Thanks for sharing this article. We’ve often discussed the notion that AI is not replacing human expertise but rather being used as a supplement to that human expertise. I think using machine learning early in the drug development process to help address attrition is fantastic in theory but it definitely raises some concerns. My main concerns around this have to do with biases. Would the inputs to this ML algorithm further proliferate existing biases and unknowns thus limiting a portion of the funnel of possible breakthrough ideas in the field of medicine? I understand the costliness of drug development and the sunk costs of attrition in this process which is why I think this is good idea, however, I think there needs to be a way to supervise, monitor and check against some of the unknowns and biases that might be stunting the effectiveness of the AI.
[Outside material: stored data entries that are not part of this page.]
(** Without interrupts, the steps of a save raise instances of
    [Exception] only. *)
Lemma save_steps_raises ev (df : loc) (filename : string) :
  no_interrupt ev = true -> raises_Exception_only (save_steps ev df filename).
Proof.
  intros (? & ? & ? & ? & ? & ? & ?)%no_interrupt_inv.
  unfold save_steps, _save_locally, _validate_csv, open_read, assign, open_w,
    file_write, row_fields, sdk_exists, sdk_create_container, sdk_upload_blob,
    print, print_end.
  repeat reo_step.
Qed.

Lemma validate_csv_same ev (path : string) (w : world) :
  keeps (same_data w) (_validate_csv ev path).
Proof.
  unfold _validate_csv, open_read, same_data. repeat keeps_step; assumption.
Qed.

Lemma sdk_exists_same ev (c : string) (w : world) :
  keeps (same_data w) (sdk_exists ev c).
Proof. unfold sdk_exists, same_data. repeat keeps_step; assumption. Qed.

Lemma sdk_create_same ev (c : string) (w : world) :
  keeps (same_data w) (sdk_create_container ev c).
Proof. unfold sdk_create_container, same_data. repeat keeps_step; assumption. Qed.

Lemma validate_csv_inv ev (path : string) (w w' : world) (valid : bool) :
  _validate_csv ev path w = (Return valid, w') -> open_r_error ev = None.
Proof.
  unfold _validate_csv.
  by intros (content & w1 & (Herr & _)%open_read_inv & _)%bind_inv.
Qed.

Lemma sdk_exists_inv ev (c : string) (w w' : world) (present : bool) :
  sdk_exists ev c w = (Return present, w') -> exists_error ev = None.
Proof.
  unfold sdk_exists. intros (u & w1 & _ & Hrun)%bind_inv.
  by apply bind_inv in Hrun as (u' & w2 & [Herr _]%may_fail_inv & _).
Qed.

Lemma sdk_upload_blob_inv ev (c blob data : string) (w w' : world) (u : unit) :
  sdk_upload_blob ev c blob data w = (Return u, w') ->
  upload_error ev = None /\ files w' = files w /\ frames w' = frames w /\
  blobs w' = <[(c, blob) := data]> (blobs w).
Proof.
  unfold sdk_upload_blob. intros (u1 & w1 & Hlog & Hrun)%bind_inv.
  injection Hlog as _ <-.
  apply bind_inv in Hrun as (u2 & w2 & [Herr ->]%may_fail_inv & Hrun).
  by injection Hrun as _ <-.
Qed.

(** The steps of a save return only when every one of them succeeded;
    they then return [True], and the blob holds the backup file. *)
Lemma save_steps_inv ev (df : loc) (filename : string) (w w' : world) (b : bool) :
  save_steps ev df filename w = (Return b, w') ->
  b = true /\
  exists path w1 data,
    _save_locally ev df filename w = (Return path, w1) /\
    (exists w2, _validate_csv ev path w1 = (Return true, w2)) /\
    (open_r_error ev = None /\ connect_error ev = None /\ exists_error ev = None
     /\ open_rb_error ev = None /\ upload_error ev = None) /\
    files w1 !! path = Some data /\ files w' = files w1 /\ frames w' = frames w1 /\
    blobs w' = <[(container_name, filename) := data]> (blobs w).
Proof.
  unfold save_steps.
  intros (path & w1 & Hlocal & Hrun)%bind_inv.
  apply bind_inv in Hrun as (valid & w2 & Hvalid & Hrun).
  apply bind_inv in Hrun as (u3 & w3 & Hcheck & Hrun).
  destruct valid; [| done]. injection Hcheck as _ <-.
  apply bind_inv in Hrun as (u4 & w4 & [Hconn ->]%may_fail_inv & Hrun).
  apply bind_inv in Hrun as (present & w5 & Hexists & Hrun).
  apply bind_inv in Hrun as (u6 & w6 & Hcreate & Hrun).
  apply bind_inv in Hrun as (data & w7 & (Hrb & Hdata & ->)%open_read_inv & Hrun).
  apply bind_inv in Hrun as (u8 & w8 & (Hup & Hf8 & Hfr8 & Hb8)%sdk_upload_blob_inv & Hrun).
  apply bind_inv in Hrun as (u9 & w9 & Hprint & Hrun).
  injection Hprint as _ <-. injection Hrun as <- <-.
  destruct (save_locally_keeps_store ev df filename _ _ _ w _ w1
              (conj eq_refl (conj eq_refl eq_refl)) Hlocal) as (_ & HB1 & _).
  pose proof (validate_csv_same ev path w1 w1 _ w2
                (conj eq_refl (conj eq_refl eq_refl)) Hvalid) as Hs2.
  pose proof (sdk_exists_same ev _ w1 w2 _ w5 Hs2 Hexists) as Hs5.
  assert (Hs6 : same_data w1 w6).
  { destruct (negb present).
    - exact (sdk_create_same ev _ w1 w5 _ w6 Hs5 Hcreate).
    - by injection Hcreate as _ <-. }
  destruct Hs6 as (Hf6 & Hb6 & Hfr6).
  split; [done |]. exists path, w1, data.
  split; [done |]. split; [eauto |].
  split; [eauto 10 using validate_csv_inv, sdk_exists_inv |].
  split; [by rewrite <- Hf6 |].
  cbn. rewrite Hf8, Hfr8, Hb8, Hf6, Hfr6, Hb6, HB1. done.
Qed.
One concern I have with the use of ML to identify candidate drugs is that it risks emphasizing incremental progress over revolutionary new treatments. AI algorithms are excellent at predicting future outcomes based on past results. Because of this, I would guess that most of the drugs recommended by an algorithm would be inspired by drugs that have worked before. Would that reduce the likelihood of unexpected and serendipitous breakthroughs in medicine, where we discover a drug unlike any other we’ve had before?